Miriam Georg
Fischer Verlag, ET 27.08.2025
512 Seiten, € 24,00
Die in Berlin lebende Miriam Georg ist vor allem durch ihre in Hamburg spielenden historischen Sagas wie „Elbleuchten“, „Das Tor zur Welt“ oder „Im Nordwind“ bekannt geworden, die alle Bestseller wurden. Ihr neuer Roman „Die Verlorene“ wurde durch ihre eigene Familiengeschichte und persönlicher Recherchereise inspiriert.
Als die 93-jährige Änne kurz nach dem Erhalt eines Gemäldes so schwer stürzt, dass sie später im Krankenhaus verstirbt, bleiben ihre Tochter Ellen (75 Jahre) und die Enkelin Laura (37 Jahre) nicht nur mit diesem rätselhaften Bild zurück, sondern auch mit vielen Fragen, die damit verbunden sind und nun offenbleiben. Als Laura neben diesem Bild weitere mysteriöse Fotos und Briefe findet, zu der auch ihre Mutter nichts sagen kann, zweifelt sie daran, ihre Großmutter jemals richtig gekannt zu haben. Da ihre Mutter Ellen immer ein angespanntes und distanziertes Verhältnis zu Änne hatte, macht sie sich zunächst alleine auf die lange Reise von Frankfurt nach Schlesien, um dort Antworten zu finden. Antworten auf Fragen und über Unausgesprochenes von Änne und zwischen Änne und Ellen, die aber letztlich auch sie als Enkelin heute beschäftigen. Obwohl sich Änne, Ellen und Laura im Grunde nahe und füreinander da waren bzw. sind, fällt es allen drei schwer, dies dem anderen wirklich zu zu zeigen, denn es bleibt immer eine nicht erklärbare Unnahbarkeit.
Der Roman spielt in der Gegenwart 2019, in der Laura und Ellen die Hauptrolle spielen und in Schlesien zwischen 1941 bzw. 1943 bis 1947 auf dem Gut der Familie Thomke mit den Zwillingstöchtern Änne und Luise. Die beiden Zwillinge sind von ihrem Wesen völlig unterschiedlich; Luise ist eine offene, temperamentvolle und lebensbejahende junge Frau, während Änne introvertiert, unnahbar und künstlerisch begabt ist. Im Gegensatz zu Luise hat Änne keine gute Beziehung zum gemeinsamen älteren Bruder Erich, was aus einem länger zurückliegenden Vorfall mit schlimmen Folgen herrührt, dessen Ursache Erich Änne zur Last legt. Zwischen Änne und Luise besteht eine sehr innige Beziehung, die aber auch bei Änne mit Neid behaftet ist. Als der Krieg das Leben der Familie auf dem Gut überschattet und das Leben drastisch verändert, gerät nicht nur Ännes Leben in Gefahr, sondern auch das Beziehungsgeflecht der ganzen Familie.
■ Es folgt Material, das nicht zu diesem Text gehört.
(** It is freed. *)
Lemma sess_free_req n i r :
  sess n -> 0 <= i < NETFS_NREQ -> is_live (req_at n i) = true ->
  netfs_ok stage_buf (put_req (fid_free n (rq_fid (req_at n i))) i r) -> rfid r = [] -> keeps_open (req_at n i) r ->
  (is_live r = true -> live_ok r) -> sess (put_req (fid_free n (rq_fid (req_at n i))) i r).
Proof.
  intros Hs Hi Hlv Hok Hr Ho Hl. assert (Hlen : alen (nf_req n) = NETFS_NREQ) by apply Hs.
  destruct (rfid_cases _ Hlv) as [[Hf E]|[Hf E]].
  { rewrite fid_free_none in * by done. apply sess_put_req; try done. congruence. }
  set (f := rq_fid (req_at n i)) in *. assert (Hin := rfid_in_held n i f ltac:(lia) E).
  assert (Hrange : 0 < f < NETFS_NFID) by (by apply (se_exact _ Hs)).
  assert (Hcore := core_fid_free n f). assert (Hreq := core_req_at _ _ i Hcore).
  assert (Hheld : held n ≡ₚ f :: held (put_req (fid_free n f) i r)).
  { pose proof (held_put_req (fid_free n f) i r) as Eh. rewrite Hreq, E, Hr, app_nil_r, held_fid_free in Eh.
    rewrite <- Eh; [by rewrite Permutation_app_comm|]. apply core_fields in Hcore as (_ & _ & _ & -> & _). lia. }
  eapply sess_put_req_gen; try done.
  - eapply exact_drop; [apply Hs|exact Hheld|]. intros g Hg. change (fid_used (put_req ?x i r) g) with (fid_used x g).
    apply fid_used_free; try done. apply Hs.
  - intros En. rewrite En in Hin. by apply not_elem_of_nil in Hin.
Qed.

(** It is queued for a clunk. *)
Lemma sess_queue_req n i r :
  sess n -> 0 <= i < NETFS_NREQ -> is_live (req_at n i) = true ->
  netfs_ok stage_buf (put_req (clunk_enqueue n (rq_fid (req_at n i))) i r) -> rfid r = [] -> keeps_open (req_at n i) r ->
  (is_live r = true -> live_ok r) -> sess (put_req (clunk_enqueue n (rq_fid (req_at n i))) i r).
Proof.
  intros Hs Hi Hlv Hok Hr Ho Hl. assert (Hlen : alen (nf_req n) = NETFS_NREQ) by apply Hs.
  destruct (rfid_cases _ Hlv) as [[Hf E]|[Hf E]].
  { rewrite clunk_none in * by done. apply sess_put_req; try done. congruence. }
  destruct (decide ((nf_clunk_tail n + 1) mod NETFS_NCLUNK = nf_clunk_head n)) as [Hfull|Hroom].
  { assert (Ef : clunk_enqueue n (rq_fid (req_at n i)) = fid_free n (rq_fid (req_at n i))).
    { unfold clunk_enqueue. destruct (Z.leb_spec (rq_fid (req_at n i)) 0); [lia|]. by rewrite Hfull, Z.eqb_refl. }
    rewrite Ef in *. by apply sess_free_req. }
  set (f := rq_fid (req_at n i)) in *. assert (Hin := rfid_in_held n i f ltac:(lia) E).
  assert (Hcore := core_clunk_enqueue n f). assert (Hreq := core_req_at _ _ i Hcore).
  destruct (ok_clunk _ _ (se_ok _ Hs)) as (Hc1 & Hc2 & Hc3).
  assert (Henq := held_enqueue n f Hc1 Hc2 Hc3 Hf Hroom).
  assert (Hheld : held (put_req (clunk_enqueue n f) i r) ≡ₚ held n).
  { pose proof (held_put_req (clunk_enqueue n f) i r) as Eh. rewrite Hreq, E, Hr, app_nil_r, Henq in Eh.
    rewrite Permutation_app_comm in Eh. eapply Permutation_cons_inv, Eh. apply core_fields in Hcore as (_ & _ & _ & -> & _). lia. }
  eapply sess_put_req_gen; try done.
  - eapply exact_same; [apply Hs|exact Hheld|]. intros g. change (fid_used (put_req ?x i r) g) with (fid_used x g).
    unfold clunk_enqueue. destruct (Z.leb_spec f 0); [lia|]. by destruct (Z.eqb_spec ((nf_clunk_tail n + 1) mod NETFS_NCLUNK) (nf_clunk_head n)).
  - intros En. rewrite En in Hin. by apply not_elem_of_nil in Hin.
Qed.

Lemma sess_inflight n i : sess n -> netfs_ok stage_buf (set_nf_inflight n i) -> sess (set_nf_inflight n i).
Proof. intros [[] ? ?] Hok. split; [by split|done|done]. Qed.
Im gelungenen Spannungsbogen zwischen zwei Zeitebenen und drei Generationen dominiert erzählerisch die Vergangenheit in Schlesien. Die einzelnen Personen hier sind von Miriam Georg mit einer sorgfältigen Tiefe ausgearbeitet und die angespannten familiären Beziehungen sind schlüssig mit einer dunklen Atmosphäre verbunden. Auch Schlesiens Landschaft um das Gut der Familie Thomke beschreibt die Autorin lebendig. Die Beziehung zwischen Laura und Ellen in der Gegenwart bleiben dagegen bis zum Schluss leider konturlos und blass, wie auch die die beiden Frauen für sich selbst. Lauras Aufklärung auf ihrer Recherchereise in Schlesien erfüllt sich dank zu vieler glücklicher Zufälle am Schluss doch recht zügig, über die ich aber letztlich hinweggelesen habe, auch wenn dies für mich auf ein gewolltes Wohlfühlgefühl am Ende ausgelegt scheint.
Der rote Faden in dieser komplexen, faszinierenden Familiengeschichte sind in beiden Zeitperspektiven die Themen Verlust, die Suche nach Zugehörigkeit verbunden mit der Frage, inwieweit wir wirklich unsere Familie und Vorfahren kennen. Aber auch, wie bewusst oder auch unbewusst transgenerationalen Traumata weitergegeben werden und deren Aufarbeitung eine Herausforderung für jede Generation bleibt.
Eine spannende, komplexe Familiengeschichte über drei Generationen zwischen Vergangenheit und Gegenwart, die trotz kleiner Schwächen ein großer Lesegenuss ist.
Das Cover ist nett und breit übertragbar, ich hätte mir für diese Geschichte ein thematisch treffenders gewünscht.